-------- ENTRIES SUPPLIED --------
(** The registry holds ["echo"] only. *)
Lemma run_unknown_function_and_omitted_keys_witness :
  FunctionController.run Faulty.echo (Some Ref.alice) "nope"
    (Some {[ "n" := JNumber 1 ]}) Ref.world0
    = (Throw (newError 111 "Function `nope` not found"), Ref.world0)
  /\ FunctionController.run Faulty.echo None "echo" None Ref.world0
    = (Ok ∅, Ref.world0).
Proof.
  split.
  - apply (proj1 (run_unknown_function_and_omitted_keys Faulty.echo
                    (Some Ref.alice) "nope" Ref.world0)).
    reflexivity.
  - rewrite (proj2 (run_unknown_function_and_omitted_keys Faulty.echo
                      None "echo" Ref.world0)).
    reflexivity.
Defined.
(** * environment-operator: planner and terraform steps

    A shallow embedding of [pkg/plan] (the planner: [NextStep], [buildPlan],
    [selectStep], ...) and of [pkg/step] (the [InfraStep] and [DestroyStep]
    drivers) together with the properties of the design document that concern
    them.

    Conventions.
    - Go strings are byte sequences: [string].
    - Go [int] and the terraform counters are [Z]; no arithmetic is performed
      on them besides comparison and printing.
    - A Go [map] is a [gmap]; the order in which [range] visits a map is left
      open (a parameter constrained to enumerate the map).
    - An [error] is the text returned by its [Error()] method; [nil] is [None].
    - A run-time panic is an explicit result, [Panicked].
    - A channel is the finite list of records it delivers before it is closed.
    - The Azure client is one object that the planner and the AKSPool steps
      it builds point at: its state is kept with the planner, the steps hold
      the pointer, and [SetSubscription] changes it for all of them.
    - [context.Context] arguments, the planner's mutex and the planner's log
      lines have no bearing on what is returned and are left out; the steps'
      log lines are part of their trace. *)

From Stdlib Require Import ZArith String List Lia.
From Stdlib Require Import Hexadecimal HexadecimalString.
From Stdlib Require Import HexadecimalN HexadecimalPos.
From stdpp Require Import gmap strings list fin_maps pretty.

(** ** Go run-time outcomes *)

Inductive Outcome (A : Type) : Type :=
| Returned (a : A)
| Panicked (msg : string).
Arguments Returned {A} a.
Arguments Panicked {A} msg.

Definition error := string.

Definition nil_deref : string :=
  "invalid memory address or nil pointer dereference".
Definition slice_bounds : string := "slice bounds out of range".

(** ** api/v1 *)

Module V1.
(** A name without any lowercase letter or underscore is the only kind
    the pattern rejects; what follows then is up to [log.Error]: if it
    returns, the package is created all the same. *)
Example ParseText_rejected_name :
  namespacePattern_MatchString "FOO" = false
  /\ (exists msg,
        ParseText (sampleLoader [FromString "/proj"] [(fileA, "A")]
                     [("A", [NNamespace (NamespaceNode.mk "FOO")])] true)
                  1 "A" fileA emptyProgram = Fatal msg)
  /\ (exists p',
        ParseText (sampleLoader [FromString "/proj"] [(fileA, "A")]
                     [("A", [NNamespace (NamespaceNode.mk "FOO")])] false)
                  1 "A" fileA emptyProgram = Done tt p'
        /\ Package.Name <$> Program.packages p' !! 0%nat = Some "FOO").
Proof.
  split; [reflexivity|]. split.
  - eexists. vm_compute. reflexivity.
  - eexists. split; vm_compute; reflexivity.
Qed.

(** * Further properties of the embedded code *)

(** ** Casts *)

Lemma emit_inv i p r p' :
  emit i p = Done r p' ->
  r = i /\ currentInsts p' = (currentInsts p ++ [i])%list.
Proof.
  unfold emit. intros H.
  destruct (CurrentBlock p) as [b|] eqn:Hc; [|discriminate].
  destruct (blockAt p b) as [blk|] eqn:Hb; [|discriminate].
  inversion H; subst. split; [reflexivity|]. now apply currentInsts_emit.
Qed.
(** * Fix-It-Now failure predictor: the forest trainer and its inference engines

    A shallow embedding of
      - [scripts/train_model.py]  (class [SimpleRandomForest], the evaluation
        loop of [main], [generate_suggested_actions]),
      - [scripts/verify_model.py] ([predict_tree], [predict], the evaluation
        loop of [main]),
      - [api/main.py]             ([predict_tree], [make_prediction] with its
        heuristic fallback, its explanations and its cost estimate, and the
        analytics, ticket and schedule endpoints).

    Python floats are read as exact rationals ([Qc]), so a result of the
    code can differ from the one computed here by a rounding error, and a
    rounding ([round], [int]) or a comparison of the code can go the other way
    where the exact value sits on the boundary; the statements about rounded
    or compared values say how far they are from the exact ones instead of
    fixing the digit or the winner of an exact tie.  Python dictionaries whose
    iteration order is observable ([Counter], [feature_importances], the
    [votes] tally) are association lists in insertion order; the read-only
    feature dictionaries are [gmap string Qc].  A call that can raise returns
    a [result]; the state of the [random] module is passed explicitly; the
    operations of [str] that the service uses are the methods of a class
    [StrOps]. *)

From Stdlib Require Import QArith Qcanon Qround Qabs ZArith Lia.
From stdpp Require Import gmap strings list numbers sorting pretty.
--------
-------- ENTRIES SUPPLIED --------
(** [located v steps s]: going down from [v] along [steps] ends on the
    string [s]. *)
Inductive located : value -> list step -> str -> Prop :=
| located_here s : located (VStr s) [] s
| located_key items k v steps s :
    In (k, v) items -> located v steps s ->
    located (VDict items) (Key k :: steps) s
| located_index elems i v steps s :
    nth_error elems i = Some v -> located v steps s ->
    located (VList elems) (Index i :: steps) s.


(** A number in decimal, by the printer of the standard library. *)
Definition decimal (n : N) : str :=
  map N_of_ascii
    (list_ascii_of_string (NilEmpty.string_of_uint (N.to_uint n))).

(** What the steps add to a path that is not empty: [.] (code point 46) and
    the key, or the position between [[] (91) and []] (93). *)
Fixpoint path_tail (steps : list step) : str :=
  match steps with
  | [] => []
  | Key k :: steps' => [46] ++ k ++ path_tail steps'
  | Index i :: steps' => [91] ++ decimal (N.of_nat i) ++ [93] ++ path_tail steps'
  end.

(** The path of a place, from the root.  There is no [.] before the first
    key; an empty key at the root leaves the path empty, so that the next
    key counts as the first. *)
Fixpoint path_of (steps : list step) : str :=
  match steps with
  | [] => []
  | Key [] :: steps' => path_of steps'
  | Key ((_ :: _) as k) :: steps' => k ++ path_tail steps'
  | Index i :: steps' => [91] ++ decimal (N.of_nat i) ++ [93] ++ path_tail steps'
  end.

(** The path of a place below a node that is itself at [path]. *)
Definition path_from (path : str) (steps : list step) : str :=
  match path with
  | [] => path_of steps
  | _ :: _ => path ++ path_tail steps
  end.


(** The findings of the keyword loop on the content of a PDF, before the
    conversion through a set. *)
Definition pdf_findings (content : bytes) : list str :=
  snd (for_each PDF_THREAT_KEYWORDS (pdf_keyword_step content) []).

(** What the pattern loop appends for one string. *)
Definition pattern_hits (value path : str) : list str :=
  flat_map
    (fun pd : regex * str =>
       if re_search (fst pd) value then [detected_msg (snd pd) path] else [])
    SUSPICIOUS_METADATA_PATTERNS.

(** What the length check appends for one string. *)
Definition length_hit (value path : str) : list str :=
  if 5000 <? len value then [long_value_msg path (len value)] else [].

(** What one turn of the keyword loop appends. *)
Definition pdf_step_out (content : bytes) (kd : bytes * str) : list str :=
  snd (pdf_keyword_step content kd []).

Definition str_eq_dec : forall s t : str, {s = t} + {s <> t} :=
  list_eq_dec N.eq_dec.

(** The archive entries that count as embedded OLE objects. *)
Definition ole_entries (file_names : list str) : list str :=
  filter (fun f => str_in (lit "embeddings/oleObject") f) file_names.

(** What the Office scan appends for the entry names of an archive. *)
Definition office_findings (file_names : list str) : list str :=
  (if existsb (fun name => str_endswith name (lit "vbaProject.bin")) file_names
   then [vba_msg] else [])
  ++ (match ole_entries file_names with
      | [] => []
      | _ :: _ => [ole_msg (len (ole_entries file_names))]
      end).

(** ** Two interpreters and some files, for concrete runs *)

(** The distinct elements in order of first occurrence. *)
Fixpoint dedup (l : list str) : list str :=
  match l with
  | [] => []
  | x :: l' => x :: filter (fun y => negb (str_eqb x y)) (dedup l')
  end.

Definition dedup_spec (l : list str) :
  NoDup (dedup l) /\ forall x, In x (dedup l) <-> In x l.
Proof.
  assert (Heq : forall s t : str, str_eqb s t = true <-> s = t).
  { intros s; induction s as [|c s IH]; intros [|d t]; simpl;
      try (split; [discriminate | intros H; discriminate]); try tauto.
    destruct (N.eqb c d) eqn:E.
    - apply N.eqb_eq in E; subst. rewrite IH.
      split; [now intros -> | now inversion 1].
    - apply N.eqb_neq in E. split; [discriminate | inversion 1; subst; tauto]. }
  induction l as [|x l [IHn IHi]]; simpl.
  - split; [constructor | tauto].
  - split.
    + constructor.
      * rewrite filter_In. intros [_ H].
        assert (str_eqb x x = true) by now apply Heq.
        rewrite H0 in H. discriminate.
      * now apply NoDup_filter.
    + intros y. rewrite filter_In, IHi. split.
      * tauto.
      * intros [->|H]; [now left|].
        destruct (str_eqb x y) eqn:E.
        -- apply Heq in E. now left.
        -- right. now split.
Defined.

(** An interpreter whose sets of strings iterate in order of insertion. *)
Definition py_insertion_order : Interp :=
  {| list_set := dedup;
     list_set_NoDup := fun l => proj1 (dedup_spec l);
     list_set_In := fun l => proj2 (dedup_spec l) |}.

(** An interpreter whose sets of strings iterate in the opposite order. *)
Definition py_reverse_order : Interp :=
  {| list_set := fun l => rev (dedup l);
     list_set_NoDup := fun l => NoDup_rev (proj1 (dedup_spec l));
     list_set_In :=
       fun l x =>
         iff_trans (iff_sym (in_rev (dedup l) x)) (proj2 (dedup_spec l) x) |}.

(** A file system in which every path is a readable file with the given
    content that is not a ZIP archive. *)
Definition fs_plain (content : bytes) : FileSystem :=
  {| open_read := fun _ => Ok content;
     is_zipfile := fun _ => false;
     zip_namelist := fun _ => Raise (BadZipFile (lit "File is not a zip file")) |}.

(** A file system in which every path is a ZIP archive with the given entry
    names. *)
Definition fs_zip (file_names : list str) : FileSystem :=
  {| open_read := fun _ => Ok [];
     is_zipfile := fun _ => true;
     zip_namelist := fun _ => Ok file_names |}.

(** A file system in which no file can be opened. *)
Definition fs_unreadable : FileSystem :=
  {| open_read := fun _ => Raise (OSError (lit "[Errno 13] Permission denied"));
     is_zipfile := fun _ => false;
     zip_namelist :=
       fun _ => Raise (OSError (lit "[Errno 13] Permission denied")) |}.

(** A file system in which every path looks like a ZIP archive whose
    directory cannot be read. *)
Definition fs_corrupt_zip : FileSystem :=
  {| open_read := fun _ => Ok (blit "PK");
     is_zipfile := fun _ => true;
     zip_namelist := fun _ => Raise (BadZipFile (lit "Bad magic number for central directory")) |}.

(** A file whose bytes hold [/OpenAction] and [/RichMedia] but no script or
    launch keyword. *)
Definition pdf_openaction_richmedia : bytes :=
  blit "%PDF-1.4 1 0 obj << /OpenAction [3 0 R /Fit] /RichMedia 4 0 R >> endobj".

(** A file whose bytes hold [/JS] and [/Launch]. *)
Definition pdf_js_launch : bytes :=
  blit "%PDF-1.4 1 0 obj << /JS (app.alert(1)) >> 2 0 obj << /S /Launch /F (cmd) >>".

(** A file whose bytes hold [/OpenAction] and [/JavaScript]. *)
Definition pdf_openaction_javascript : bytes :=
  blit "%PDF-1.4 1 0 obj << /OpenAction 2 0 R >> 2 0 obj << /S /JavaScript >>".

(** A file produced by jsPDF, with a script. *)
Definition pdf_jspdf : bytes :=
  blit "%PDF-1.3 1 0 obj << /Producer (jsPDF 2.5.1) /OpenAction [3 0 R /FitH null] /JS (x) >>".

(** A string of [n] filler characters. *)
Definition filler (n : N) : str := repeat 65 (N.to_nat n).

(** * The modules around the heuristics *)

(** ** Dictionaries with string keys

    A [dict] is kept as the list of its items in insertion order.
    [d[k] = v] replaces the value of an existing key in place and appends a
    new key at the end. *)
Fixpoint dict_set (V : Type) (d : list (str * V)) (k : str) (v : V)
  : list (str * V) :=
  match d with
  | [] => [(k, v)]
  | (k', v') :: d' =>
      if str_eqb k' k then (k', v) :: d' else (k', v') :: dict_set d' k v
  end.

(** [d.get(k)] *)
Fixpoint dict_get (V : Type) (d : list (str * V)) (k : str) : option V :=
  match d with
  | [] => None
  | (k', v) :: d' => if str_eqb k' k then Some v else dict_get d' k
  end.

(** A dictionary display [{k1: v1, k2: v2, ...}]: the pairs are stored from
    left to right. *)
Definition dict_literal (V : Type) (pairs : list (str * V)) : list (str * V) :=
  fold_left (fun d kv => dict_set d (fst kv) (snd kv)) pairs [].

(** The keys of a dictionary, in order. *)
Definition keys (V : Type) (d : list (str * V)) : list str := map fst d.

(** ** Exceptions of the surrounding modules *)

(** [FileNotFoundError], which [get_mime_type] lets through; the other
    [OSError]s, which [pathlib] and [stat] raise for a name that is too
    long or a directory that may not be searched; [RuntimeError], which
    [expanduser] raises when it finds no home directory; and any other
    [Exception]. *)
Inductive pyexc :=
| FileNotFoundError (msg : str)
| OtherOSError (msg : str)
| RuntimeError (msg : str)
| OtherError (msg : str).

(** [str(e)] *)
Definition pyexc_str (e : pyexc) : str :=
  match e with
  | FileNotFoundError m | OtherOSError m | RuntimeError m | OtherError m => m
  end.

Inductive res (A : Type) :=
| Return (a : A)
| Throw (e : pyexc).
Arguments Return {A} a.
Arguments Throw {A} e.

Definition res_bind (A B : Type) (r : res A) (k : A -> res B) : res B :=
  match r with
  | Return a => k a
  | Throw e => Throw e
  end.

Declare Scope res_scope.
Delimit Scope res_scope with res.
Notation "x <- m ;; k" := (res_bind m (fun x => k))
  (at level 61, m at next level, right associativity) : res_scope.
--------
Output only an exact transcription of the lines above from the one with "RuntimeError (msg : str)" up to and including the one with "(at level 61, m".

| RuntimeError (msg : str)
| OtherError (msg : str).

(** [str(e)] *)
Definition pyexc_str (e : pyexc) : str :=
  match e with
  | FileNotFoundError m | OtherOSError m | RuntimeError m | OtherError m => m
  end.

Inductive res (A : Type) :=
| Return (a : A)
| Throw (e : pyexc).
Arguments Return {A} a.
Arguments Throw {A} e.

Definition res_bind (A B : Type) (r : res A) (k : A -> res B) : res B :=
  match r with
  | Return a => k a
  | Throw e => Throw e
  end.

Declare Scope res_scope.
Delimit Scope res_scope with res.
Notation "x <- m ;; k" := (res_bind m (fun x => k))
  (at level 61, m at next level, right associativity) : res_scope.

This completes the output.